-- Data to examine follows --

Lemma handleAnalyze_rejects_blank_witness :
  fst (handleAnalyze Samples.backend (setText (str "   ") initial)) = []
  /\ error (snd (handleAnalyze Samples.backend (setText (str "   ") initial)))
     = Some (str "Please enter some text to analyze").
Proof.
  assert (H : blank (text (setText (str "   ") initial)))
    by (repeat constructor).
  split.
  - exact (proj1 (handleAnalyze_rejects_blank Samples.backend _ H)).
  - exact (proj1 (proj2 (handleAnalyze_rejects_blank Samples.backend _ H))).
Defined.

(** C5. When the face scanner supplies a mood score, the result put on
    screen carries exactly that score, whatever text-derived score the
    backend returned: the override replaces, it does not blend. *)
Theorem face_score_overrides (analyze : AnalyzeApi) (emotions : object)
    (moodScore : number) (st : State) (response : MoodAnalysisResponse.t) :
  analyze (faceRequest emotions) = Resolved response ->
  exists shown,
    result (snd (handleFaceEmotionDetected analyze emotions moodScore st))
    = Some shown
    /\ MoodAnalysis.mood_score (MoodAnalysisResponse.mood_analysis shown)
       = moodScore.
Proof.
  intros H; unfold handleFaceEmotionDetected.
  fold (faceRequest emotions); rewrite H.
  eexists; split; reflexivity.
Qed.

Lemma face_score_overrides_witness :
  exists shown,
    result
      (snd (handleFaceEmotionDetected Samples.backend Samples.expressions
              7.1 initial))
    = Some shown
    /\ MoodAnalysis.mood_score (MoodAnalysisResponse.mood_analysis shown)
       = 7.1.
Proof.
  eapply face_score_overrides.
  reflexivity.
Defined.
Lemma archive_elements_below archive root watermark qs :
  forall t w old,
    Forall (below_root (w_fs w) (w_cwd w) root) qs ->
    store_get archive (w_archives w) = Some old ->
    exists st',
      archive_elements archive root watermark t qs w
      = (Ok (fold_left (step_time (w_fs w) (w_cwd w) watermark) qs t),
         set_archives st' w)
      /\ store_get archive st'
         = Some (old ++ filter (newer watermark)
                          (flat_map (member_for (w_fs w) (w_cwd w) root) qs)).
Proof.
induction qs as [|q qs IH]; intros t w old Hall Hold.
- exists (w_archives w). simpl. rewrite app_nil_r. split; [|exact Hold].
  destruct w; reflexivity.
- inversion Hall as [|? ? Hq Hqs]; subst.
  destruct (archive_element_below archive root watermark t q w old Hq Hold)
    as (st1 & Hrun1 & Hget1).
  destruct (IH (step_time (w_fs w) (w_cwd w) watermark t q)
               (set_archives st1 w) _ Hqs Hget1) as (st2 & Hrun2 & Hget2).
  exists st2. split.
  + cbn [archive_elements]. erewrite bind_ok by exact Hrun1.
    rewrite Hrun2. reflexivity.
  + rewrite Hget2. cbn [flat_map]. rewrite filter_app, app_assoc. reflexivity.
Qed.
Lemma ensure_root_elem_of rs r :
  r ∈ ensure_root rs → r ∈ rs ∨ r = root_entry.
Proof.
  unfold ensure_root. case_bool_decide; [by left|].
  intros [?|?%list_elem_of_singleton]%elem_of_app; auto.
Qed.

(** Every entry of a built table is a built entry or the fallback. *)
Lemma buildRoutes_entries docs reg r :
  buildRoutes docs = inr reg → r ∈ all_entries reg →
  (∃ m d, r = build_entry m docs d) ∨ r = fallback_entry.
Proof.
  intros (_ & ->)%buildRoutes_inr.
  unfold all_entries. intros (e & Hr & He)%list_elem_of_bind.
  apply elem_of_app in He as [He| ->%list_elem_of_singleton].
  - left. apply ensure_root_elem_of in He as [He| ->].
    + apply list_elem_of_fmap in He as (d & -> & _).
      by apply entries_of_build_entry in Hr.
    + apply list_elem_of_singleton in Hr as ->.
      eexists 0, _. apply root_entry_built.
  - right. by apply list_elem_of_singleton in Hr.
Qed.







(** ** The builder accepts valid input, and only valid input *)




(** ** What the errors of the builder mean *)

Lemma first_duplicate_repeated seen l1 l2 l3 p :
  ∃ q, first_duplicate seen (l1 ++ p :: l2 ++ p :: l3) = Some q.
Proof.
  revert seen. induction l1 as [|a l1 IH]; intros seen; simpl.
  - case_bool_decide; [by eexists|].
    destruct (first_duplicate (p :: seen) (l2 ++ p :: l3)) as [q|] eqn:E;
      [by eexists|].
    apply first_duplicate_None in E as [_ Hfresh].
    destruct (Hfresh p); [|by left].
    apply elem_of_app. right. by left.
  - case_bool_decide; [by eexists|]. apply IH.
Qed.

(** A path declared by two documents of the sequence always ends the
    build with [DuplicatePathError]. *)
Lemma buildRoutes_duplicate docs l1 l2 l3 p :
  doc_path <$> docs = l1 ++ p :: l2 ++ p :: l3 →
  ∃ q, buildRoutes docs = inl (DuplicatePathError q).
Proof.
  intros Hp. unfold buildRoutes. rewrite Hp.
  destruct (first_duplicate_repeated [] l1 l2 l3 p) as [q ->].
  by exists q.
Qed.

(** [DuplicatePathError p] is raised only for a path that two documents
    declare. *)
Lemma buildRoutes_DuplicatePathError docs p :
  buildRoutes docs = inl (DuplicatePathError p) →
  ∃ l1 l2 l3, doc_path <$> docs = l1 ++ p :: l2 ++ p :: l3.
Proof.
  unfold buildRoutes. intros H.
  destruct (first_duplicate _ _) as [q|] eqn:E.
  - injection H as ->.
    apply first_duplicate_Some in E as [_ [Hs|Hd]]; [|done].
    by apply elem_of_nil in Hs.
  - by destruct (first_orphan docs).
Qed.

(** [OrphanedChildError p] is raised only for a document [p] whose parent
    path is declared by no document, and only when no path is declared
    twice. *)
Lemma buildRoutes_OrphanedChildError docs p :
  buildRoutes docs = inl (OrphanedChildError p) →
  NoDup (doc_path <$> docs) ∧
  ∃ d q, d ∈ docs ∧ doc_path d = p ∧ doc_parent d = Some q ∧
         q ∉ doc_path <$> docs.
Proof.
  unfold buildRoutes. intros H.
  destruct (first_duplicate _ _) as [q|] eqn:E; [discriminate|].
  apply first_duplicate_None in E as [Hnd _]. split; [done|].
  destruct (first_orphan docs) as [q|] eqn:Eo; [|discriminate].
  injection H as ->. unfold first_orphan in Eo.
  apply fmap_Some in Eo as (d & Hd%head_Some_elem_of & ->).
  apply list_elem_of_filter in Hd as [Ho Hd].
  unfold is_orphan in Ho. destruct (doc_parent d) as [q|] eqn:Eq; [|done].
  by exists d, q.
Qed.

(** ** The fuel of the builder is enough *)

Lemma unique_path_same_document docs (a b : Document) :
  NoDup (doc_path <$> docs) → a ∈ docs → b ∈ docs →
  doc_path a = doc_path b → a = b.
Proof.
  induction docs as [|d docs IH]; intros Hnd Ha Hb Hab.
  - by apply elem_of_nil in Ha.
  - rewrite fmap_cons in Hnd. apply NoDup_cons in Hnd as [Hd Hnd].
    apply elem_of_cons in Ha as [->|Ha]; apply elem_of_cons in Hb as [->|Hb].
    + done.
    + destruct Hd. rewrite Hab. by apply list_elem_of_fmap_2.
    + destruct Hd. rewrite <-Hab. by apply list_elem_of_fmap_2.
    + by apply IH.
Qed.

Lemma ancestry_top docs d :
  d ∈ top_level docs → ancestry docs [] d.
Proof.
  intros [Hp Hd]%list_elem_of_filter. split_and!; try done.
  - apply not_elem_of_nil.
  - constructor.
  - intros q Hq. by apply elem_of_nil in Hq.
  - intros a q _ Ha. by apply elem_of_nil in Ha.
  - intros q Hq. congruence.
Qed.

Lemma ancestry_child docs anc d c :
  NoDup (doc_path <$> docs) → ancestry docs anc d →
  c ∈ children_of docs (doc_path d) →
  ancestry docs (doc_path d :: anc) c.
Proof.
  intros Hnd (Hd & Hfresh & Hanc & Hsub & Hclosed & Hparent).
  intros [Hc Hcd]%list_elem_of_filter. split_and!.
  - done.
  - intros [Heq|Hin]%elem_of_cons.
    + assert (c = d) as -> by by eapply unique_path_same_document.
      apply Hfresh. by apply Hparent.
    + apply Hfresh. by eapply Hclosed.
  - by apply NoDup_cons.
  - intros q [->|Hq]%elem_of_cons; [by apply list_elem_of_fmap_2|by apply Hsub].
  - intros a q Ha [Heq|Hin]%elem_of_cons Hq.
    + assert (a = d) as -> by by eapply unique_path_same_document.
      right. by apply Hparent.
    + right. by eapply Hclosed.
  - intros q Hq. rewrite Hc in Hq. injection Hq as <-. by left.
Qed.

-- Data to examine concluded --

Locate the string "constructor" in the listing above and copy every line where it occurs.

    by (repeat constructor).
  - constructor.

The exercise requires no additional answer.